The Old Bear Of The Assad Regime Is Falling

Syria's people no longer fear the state violence machine. The only legitimacy they will accept now is from the ballot box

By Ali al-Hajj
This commentary was published in The Guardian on 19/05/2011

Syria's president Bashar al-Assad
Syria's president Bashar al-Assad is coming under increasing pressure to resign. Photograph: Khaled Al-Hariri/Reuters
 
These days wherever you go on the streets of old Damascus you can hear whispers anticipating the fall of the Assad regime. No one knows how. No one asks how.

This was, for decades, the capital of Syria's silent republic. When you visit former ministers and businessmen close to the regime, you feel as if you are in a fantasy scene on a famous Syrian TV drama. The theatrics have succeeded in convincing the Arab world that terrorist extremists have infiltrated anti-government protesters, but they have failed to persuade the children of Deraa of that.

The stooges tell you they are against the security forces' harsh tactics, and criticise the repression of the protesters. Yet at the same time they are convinced that the Syrian regime is based upon a nonnegotiable and fundamental philosophy: that of the iron fist. Political reform would require that the Assad regime unclench that fist, thus weakening itself and accelerating its collapse.

Some of these regime figures have known first-hand how the west thinks. Some have served long years as ambassadors for Hafez al-Assad and his son, Bashar. They will tell you clearly: we know that the west is not merely toying with the regime, its pressure is not without weight, and President Assad is mistaken if he thinks he will survive on this path. Some express regret at the years of effort spent building Syria's international relations, which have now been laid to waste.

Syria's people face that most violent and bloodthirsty of Middle Eastern regimes, yet take to the streets every Friday with bare hands and chests, affording tanks and snipers a simple chance to shoot to kill. The people defy all the complex and carefully organised regulations put in place by the Assad regime to prevent demonstrators from reaching squares, and to forestall the emergence of an equivalent to Cairo's Tahrir Square.

The Syrian people think the time for change has come, and they cannot go back. They do not fear the state violence machine. They will not accept reforms promised by a regime in broad daylight, then disregarded come nightfall. All credibility and legitimacy has been lost.

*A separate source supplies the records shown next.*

Definition set_nads (n : gmap string NetworkAttachmentDefinition) (w : World) : World :=
  {| model_name := model_name w; app_name := app_name w; config := config w;
     template := template w; can_connect := can_connect w; files := files w;
     nads := n; statefulsets := statefulsets w;
     api_faults := api_faults w; api_requests := api_requests w;
     unit_status := unit_status w |}.

Definition set_statefulsets (s : gmap string StatefulSet) (w : World) : World :=
  {| model_name := model_name w; app_name := app_name w; config := config w;
     template := template w; can_connect := can_connect w; files := files w;
     nads := nads w; statefulsets := s;
     api_faults := api_faults w; api_requests := api_requests w;
     unit_status := unit_status w |}.

Definition set_unit_status (s : Status) (w : World) : World :=
  {| model_name := model_name w; app_name := app_name w; config := config w;
     template := template w; can_connect := can_connect w; files := files w;
     nads := nads w; statefulsets := statefulsets w;
     api_faults := api_faults w; api_requests := api_requests w;
     unit_status := s |}.

Definition tick (w : World) : World :=
  {| model_name := model_name w; app_name := app_name w; config := config w;
     template := template w; can_connect := can_connect w; files := files w;
     nads := nads w; statefulsets := statefulsets w;
     api_faults := api_faults w; api_requests := S (api_requests w);
     unit_status := unit_status w |}.

(** ** Handlers as computations: state, exceptions and a log of calls *)

Inductive result (A : Type) :=
| Ok (a : A)
| Raise (e : exn).
Arguments Ok {A} a.
Arguments Raise {A} e.

Record Run (A : Type) := MkRun {
  outcome : result A;
  final : World;
  trace : list Call;
}.
Arguments MkRun {A} outcome final trace.
Arguments outcome {A} r.
Arguments final {A} r.
Arguments trace {A} r.

Definition M (A : Type) : Type := World → Run A.

Definition ret {A} (a : A) : M A := λ w, MkRun (Ok a) w [].

Definition raise {A} (e : exn) : M A := λ w, MkRun (Raise e) w [].

(** Sequencing: an exception ends the computation where it was raised; the
    state and the calls up to there stay. *)
Definition bind {A B} (m : M A) (k : A → M B) : M B :=
  λ w,
    match m w with
    | MkRun (Ok a) w1 t1 =>
        match k a w1 with
        | MkRun o w2 t2 => MkRun o w2 (t1 ++ t2)
        end
    | MkRun (Raise e) w1 t1 => MkRun (Raise e) w1 t1
    end.

(** [try: body / except ApiError as e: handler(e.status.reason)]: only an
    [ApiError] is caught, any other exception goes on. *)
Definition try_except_ApiError {A} (body : M A) (handler : string → M A) : M A :=
  λ w,
    match body w with
    | MkRun (Raise (ApiError reason)) w1 t1 =>
        match handler reason w1 with
        | MkRun o w2 t2 => MkRun o w2 (t1 ++ t2)
        end
    | r => r
    end.

(** stdpp's monad notations ([x ← m; k] and [m;; k]) read handlers the way
    the Python reads. *)
#[global] Instance M_ret : MRet M := @ret.
#[global] Instance M_bind : MBind M := λ A B k m, bind m k.

Definition call (c : Call) : M unit := λ w, MkRun (Ok tt) w [c].
Definition get_world : M World := λ w, MkRun (Ok w) w [].
Definition modify (f : World → World) : M unit := λ w, MkRun (Ok tt) (f w) [].

(** ** The collaborators *)

(** *** The workload container *)

Definition container_can_connect : M bool :=
  w ← get_world;
  call (ContainerCanConnect (can_connect w));;
  mret (can_connect w).

Definition container_push (path source : string) : M unit :=
  call (ContainerPush path source);;
  modify (λ w, set_files (<[path := source]> (files w)) w).

Definition container_exists (path : string) : M bool :=
  w ← get_world;
  let answer := bool_decide (is_Some (files w !! path)) in
  call (ContainerExists path answer);;
  mret answer.

Definition container_add_layer (label : string) (layer : Layer) (combine : bool) : M unit :=
  call (ContainerAddLayer label layer combine).

Definition container_replan : M unit := call ContainerReplan.

(** *** The event *)

Definition event_defer : M unit := call EventDefer.

Definition set_status (s : Status) : M unit := modify (set_unit_status s).

(** *** The cluster API *)

(** Modelled from the spec: lightkube's [Client] is an external library,
    and the cluster behind it is not code of the charm.  The verbs follow
    the contract the spec gives for the cluster client:
    [get -> object | NotFound], [create -> object | AlreadyExists],
    [patch -> object] (a merge patch), [delete -> () | NotFound].  Objects
    are those of the model's namespace, keyed by name.  Every request is
    first offered to [api_faults]; a served request is answered from the
    stored objects. *)
Definition api_request {A} (m : Method) (k : Kind)
    (log : option exn → Call) (serve : World → result A * World) : M A :=
  λ w,
    let w' := tick w in
    match api_faults w (api_requests w) m k with
    | Some e => MkRun (Raise e) w' [log (Some e)]
    | None =>
        match serve w' with
        | (Ok a, w'') => MkRun (Ok a) w'' [log None]
        | (Raise e, w'') => MkRun (Raise e) w'' [log (Some e)]
        end
    end.

Definition client_get_nad (name namespace : string) : M NetworkAttachmentDefinition :=
  api_request Get NetworkAttachmentDefinitionKind
    (ClientGet NetworkAttachmentDefinitionKind name namespace)
    (λ w, match nads w !! name with
          | Some o => (Ok o, w)
          | None => (Raise (ApiError "NotFound"), w)
          end).

Definition client_get_statefulset (name namespace : string) : M StatefulSet :=
  api_request Get StatefulSetKind
    (ClientGet StatefulSetKind name namespace)
    (λ w, match statefulsets w !! name with
          | Some o => (Ok o, w)
          | None => (Raise (ApiError "NotFound"), w)
          end).

(** The name a created object is stored under is the one in its metadata. *)
Definition client_create_nad (obj : NetworkAttachmentDefinition) (namespace : string) : M unit :=
  api_request Create NetworkAttachmentDefinitionKind
    (ClientCreate obj namespace)
    (λ w, match meta_name (nad_metadata obj) with
          | None => (Raise (ApiError "Invalid"), w)
          | Some name =>
              match nads w !! name with
              | Some _ => (Raise (ApiError "AlreadyExists"), w)
              | None => (Ok tt, set_nads (<[name := obj]> (nads w)) w)
              end
          end).

Definition client_delete_nad (name namespace : string) : M unit :=
  api_request Delete NetworkAttachmentDefinitionKind
    (ClientDelete NetworkAttachmentDefinitionKind name namespace)
    (λ w, match nads w !! name with
          | Some _ => (Ok tt, set_nads (delete name (nads w)) w)
          | None => (Raise (ApiError "NotFound"), w)
          end).

(** A merge patch: what the patch gives replaces what is stored, key by key
    inside the annotations; what the patch leaves out ([None]) stays. *)
Definition merge_meta (stored patch : ObjectMeta) : ObjectMeta :=
  {| meta_name := match meta_name patch with
                  | Some n => Some n
                  | None => meta_name stored
                  end;
     meta_annotations :=
       match meta_annotations patch with
       | Some p => Some (p ∪ default ∅ (meta_annotations stored))
       | None => meta_annotations stored
       end |}.

Definition merge_statefulset (stored patch : StatefulSet) : StatefulSet :=
  {| sts_metadata := merge_meta (sts_metadata stored) (sts_metadata patch);
     sts_spec :=
       {| spec_template :=
            {| template_metadata :=
                 match template_metadata (spec_template (sts_spec patch)) with
                 | Some p =>
                     match template_metadata (spec_template (sts_spec stored)) with
                     | Some s => Some (merge_meta s p)
                     | None => Some p
                     end
                 | None => template_metadata (spec_template (sts_spec stored))
                 end |} |} |}.

Definition client_patch_statefulset (name : string) (obj : StatefulSet) (namespace : string)
    : M unit :=
  api_request Patch StatefulSetKind
    (ClientPatch StatefulSetKind name obj namespace)
    (λ w, match statefulsets w !! name with
          | Some stored =>
              (Ok tt,
               set_statefulsets (<[name := merge_statefulset stored obj]> (statefulsets w)) w)
          | None => (Raise (ApiError "NotFound"), w)
          end).

(** ** The charm ([Free5GcAMFOperatorCharm]) *)

(** [self._container_name = self._service_name = "free5gc-amf"]. *)
Definition _container_name : string := "free5gc-amf".
Definition _service_name : string := "free5gc-amf".

(** [self.model.config[key]]: a missing key is a [KeyError]. *)
Definition model_config (key : string) : M string :=
  w ← get_world;
  match config w !! key with
  | Some v => mret v
  | None => raise (KeyError key)
  end.

Definition _config_ngap_cidr : M string := model_config "ngap-ip".
Definition _config_ngap_gateway : M string := model_config "ngap-gateway".
Definition _config_interface : M string := model_config "interface".

(** The property returns [True] inside the [try], [False] inside the
    handler when the reason is [NotFound]; a handler that ends without
    returning falls to the statements after the [try], which return [False]
    too.  [Some b] is a [return b] taken, [None] the fall-through. *)
Definition _network_attachment_definition_created : M bool :=
  w ← get_world;
  returned ← try_except_ApiError
    (client_get_nad NETWORK_ATTACHMENT_DEFINITION_NAME (model_name w);;
     mret (Some true))
    (λ reason,
       if String.eqb reason "NotFound" then mret (Some false) else mret None);
  match returned with
  | Some b => mret b
  | None => mret false
  end.

(** [statefulset.spec.template.metadata.annotations]: reading [.annotations]
    off a [None] metadata is an [AttributeError]. *)
Definition template_annotations (statefulset : StatefulSet)
    : M (option (gmap string string)) :=
  match template_metadata (spec_template (sts_spec statefulset)) with
  | Some metadata => mret (meta_annotations metadata)
  | None => raise AttributeError
  end.

(** ["k8s.v1.cni.cncf.io/networks" in current_annotation]: [in] on [None]
    is a [TypeError]. *)
Definition _annotation_added_to_statefulset : M bool :=
  w ← get_world;
  statefulset ← client_get_statefulset (app_name w) (model_name w);
  current_annotation ← template_annotations statefulset;
  match current_annotation with
  | Some annotations => mret (bool_decide (is_Some (annotations !! networks_annotation)))
  | None => raise TypeError
  end.

Definition nad_spec_json (interface gateway : string) : Json.value :=
  Json.JObject
    [ ("cniVersion", Json.JString "0.3.1");
      ("plugins",
       Json.JArray
         [ Json.JObject
             [ ("type", Json.JString "macvlan");
               ("capabilities", Json.JObject [("ips", Json.JBool true)]);
               ("master", Json.JString interface);
               ("mode", Json.JString "bridge");
               ("ipam",
                Json.JObject
                  [ ("type", Json.JString "static");
                    ("routes",
                     Json.JArray
                       [ Json.JObject
                           [ ("dst", Json.JString "0.0.0.0/0");
                             ("gw", Json.JString gateway) ] ]) ]) ];
           Json.JObject
             [ ("capabilities", Json.JObject [("mac", Json.JBool true)]);
               ("type", Json.JString "tuning") ] ]) ].

Definition _create_network_attachement_definition : M unit :=
  w ← get_world;
  interface ← _config_interface;
  gateway ← _config_ngap_gateway;
  let nad_spec := nad_spec_json interface gateway in
  let nad :=
    {| nad_metadata :=
         {| meta_name := Some NETWORK_ATTACHMENT_DEFINITION_NAME;
            meta_annotations := None |};
       nad_spec := {[ "config" := Json.dumps nad_spec ]} |} in
  client_create_nad nad (model_name w).

Definition _delete_network_attachement_definition : M unit :=
  w ← get_world;
  client_delete_nad NETWORK_ATTACHMENT_DEFINITION_NAME (model_name w).

Definition multus_annotation_json (cidr gateway : string) : Json.value :=
  Json.JArray
    [ Json.JObject
        [ ("name", Json.JString NETWORK_ATTACHMENT_DEFINITION_NAME);
          ("interface", Json.JString "n2");
          ("ips", Json.JString cidr);
          ("gateway", Json.JString gateway) ] ].

(** [current_annotation[key] = value] on the annotations of the fetched
    object, which the object then carries into the patch. *)
Definition set_template_annotations (annotations : gmap string string)
    (statefulset : StatefulSet) : StatefulSet :=
  {| sts_metadata := sts_metadata statefulset;
     sts_spec :=
       {| spec_template :=
            {| template_metadata :=
                 match template_metadata (spec_template (sts_spec statefulset)) with
                 | Some metadata =>
                     Some {| meta_name := meta_name metadata;
                             meta_annotations := Some annotations |}
                 | None => None
                 end |} |} |}.

Definition _add_statefulset_pod_network_annotation : M unit :=
  w ← get_world;
  cidr ← _config_ngap_cidr;
  gateway ← _config_ngap_gateway;
  let multus_annotation := multus_annotation_json cidr gateway in
  statefulset ← client_get_statefulset (app_name w) (model_name w);
  current_annotation ← template_annotations statefulset;
  match current_annotation with
  | None => raise TypeError
  | Some annotations =>
      let statefulset' :=
        set_template_annotations
          (<[networks_annotation := Json.dumps multus_annotation]> annotations)
          statefulset in
      client_patch_statefulset (app_name w) statefulset' (model_name w)
  end.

At last, the only legitimacy acceptable to the people of Syria is that to emerge via the ballot box. When you ask Syrians about the west's stance, they tell you there is no doubt: the civilised world will not leave them isolated; international legitimacy is the strongest path now; and the interests of the west lie in a democratic, peaceful Syria that endeavours for scientific, economic, and societal development.

In other words, the complete opposite of the current situation, which is based on meddling in the world affairs and extorting governments.

We cannot analyse the situation in Syria without observing the full picture, and without being careful not to gloss over details. A complete portrait embraces Syria's internal situation, the options for neighbouring and regional states, and the western stance. In its various shades and tones, this scene portrays the fate of the Assad regime as an aging bear, born in March 1963, now falling from the uppermost branches of the tree.

The world tries to slow the fall, so as to soften the blow and avoid an explosion in the region. Not only is there Turkey and the Kurdish question; Lebanon and the contradictions of Sunni, Shia, Christian and Druze; Iraq, Jordan and their tribal, ethnic and religious overlaps with Syria; but also Israel, which no longer trusts a regime that subjects its people to all forms of violence and lawlessness.

• This article was commissioned and translated in collaboration with Meedan.